Optimization of transpeptidation reaction of the insulin precursor for efficient yield recovery during downstream processing

Abstract

Nowadays Yeast cell is a popular host for recombinant human insulin production where initially it secrets insulin precursor fusion protein with N-terminal spacer peptide and deletedthreonineB30, followed by a small C-peptide connected with its A andB chains. The insulin precursor is then purified and subsequently converted into human insulin ester via a slow transpeptidation reaction (hydrolysis and coupling) in presence of both trypsin and O-tert-Butyl-L-threonine –tert-butyl ester (O-Thr-ester). Transpeptidation reaction is very critical for recovery of insulin at the least expenses of the aforementioned chemicals. In this study a protocol has been developed where certain parameters have been changed in congruence with published data. The major focus was to use low amount of trypsin and O-Thr-ester for the transpeptidation reaction as well as changing organic solvent composition, water content, pH, time and temperature. In this study, a two-step transpeptidation reaction has been proposed instead of one-step reaction process by separating the cleavage step from the coupling step so that each reaction was performed under its optimal condition.
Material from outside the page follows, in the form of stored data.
Lemma grant_loop_spec k todo gl t d :
  dom_list t !! k = Some d ->
  (forall p, p ∈ todo -> key_of t p = Some k) ->
  live_all t (granted d) -> live_all t (waiting d) -> exclusive t (granted d) -> reasons t (granted d) (waiting d) ->
  exists new kept h,
    grant_loop (try_lock true) todo gl t =
      Some (new ++ gl, rehome h k {| granted := new ++ granted d; waiting := waiting d ++ kept |} (locker_list t) t) /\
    todo ≡ₚ new ++ kept /\ (forall q, h !! q = bump new q <$> heap t !! q) /\
    exclusive t (new ++ granted d) /\ reasons t (new ++ granted d) (waiting d ++ kept).
Proof.
  revert gl t d. induction todo as [|p todo IH]; intros gl t d Hd Hkey Lg Lw Hex Hre; cbn [grant_loop].
  { exists [], [], (heap t). rewrite app_nil_r. cbn [app]. split_and!; try done.
    - rewrite rehome_same; [done|]. by destruct d.
    - intros q. apply bump_nil. }
  destruct (proj1 (key_of_live t p k) (Hkey p (list_elem_of_here _ _))) as (o & Ho & Hk).
  pose proof (body_of_heap t p o Ho) as Hb.
  assert (Hdk : doms t (lk_key (body o)) = d) by (unfold doms; by rewrite Hk, Hd).
  destruct (try_law true p t (body o) Hb) as [([Htk _] & t1 & Ht1 & ->)|[Hob ->]]; rewrite ?Hdk in *; try done;
    cbn [mbind option_bind].
  - rewrite Hk. unfold ref_lock in Ht1. rewrite Ho in Ht1. cbn [mbind option_bind] in Ht1. injection Ht1 as <-.
    set (t1 := set_heap _ t). set (t2 := grant_in k p t1).
    destruct (granted_table t p o k d Ho Hd) as (Hb2 & Hl2 & Hd2). fold t1 t2 in Hb2, Hl2, Hd2.
    assert (Hag : forall ps, agree t2 t ps) by (intros ps q _; by rewrite Hb2).
    assert (Hag' : forall ps, agree t t2 ps) by (intros ps q _; by rewrite Hb2).
    destruct (IH (p :: gl) t2 _ Hd2) as (new & kept & h & E & Hperm & Hh & Hex' & Hre').
    + intros q Hq. unfold key_of. rewrite Hb2. apply Hkey. by apply list_elem_of_further.
    + apply Hl2. intros q [->|Hq]%elem_of_cons; [by eexists|by apply Lg].
    + by apply Hl2.
    + apply (exclusive_agree t); [apply Hag'|]. by apply (exclusive_grant t p (body o)).
    + apply (reasons_agree t); [apply Hag'|]. by apply reasons_grant.
    + cbn [granted waiting] in *. exists (new ++ [p]), kept, h. rewrite Z.eqb_refl, E. rewrite <- !app_assoc. cbn [app].
      split_and!.
      * do 2 f_equal. unfold rehome. cbn [dom_list t2 t1 grant_in set_dom set_heap locker_list held inode_refs replied next].
        by rewrite insert_insert_eq.
      * rewrite Hperm. by rewrite Permutation_middle.
      * intros q. rewrite Hh. by apply bump_snoc.
      * apply (exclusive_agree t2); [apply Hag|done].
      * apply (reasons_agree t2); [apply Hag|done].
  - change (- EAGAIN =? 0) with false. cbn match. rewrite Hk. set (t2 := queue_in k p t).
    assert (Hd2 : dom_list t2 !! k = Some {| granted := granted d; waiting := waiting d ++ [p] |}).
    { cbn [dom_list t2 queue_in set_dom]. rewrite lookup_insert_eq. unfold doms. by rewrite Hd. }
    destruct (IH gl t2 _ Hd2) as (new & kept & h & E & Hperm & Hh & Hex' & Hre'); cbn [granted waiting] in *; try done.
    + intros q Hq. apply Hkey. by apply list_elem_of_further.
    + intros q [Hq|Hq]%elem_of_app; [by apply Lw|]. apply list_elem_of_singleton in Hq as ->. by eexists.
    + by apply (reasons_queue t p (body o)).
    + exists new, (p :: kept), h. rewrite E. rewrite <- app_assoc in *. cbn [app] in *. split_and!; try done.
      * do 2 f_equal. unfold rehome. cbn [dom_list t2 queue_in set_dom locker_list held inode_refs replied next].
        by rewrite insert_insert_eq.
      * rewrite Hperm. by rewrite Permutation_middle.
Qed.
Through this method, the total the conversion of insulin ester increased 57.44% and the reaction time was reduced 58.33% by using the same amount of trypsin and O-Thr-ester compared with the one-step method and available published data. Thus, this two-step transpeptidation strategy was simple, efficient, suitable for scale-up and cost effective and could be used for the pharmaceutical production of human insulin.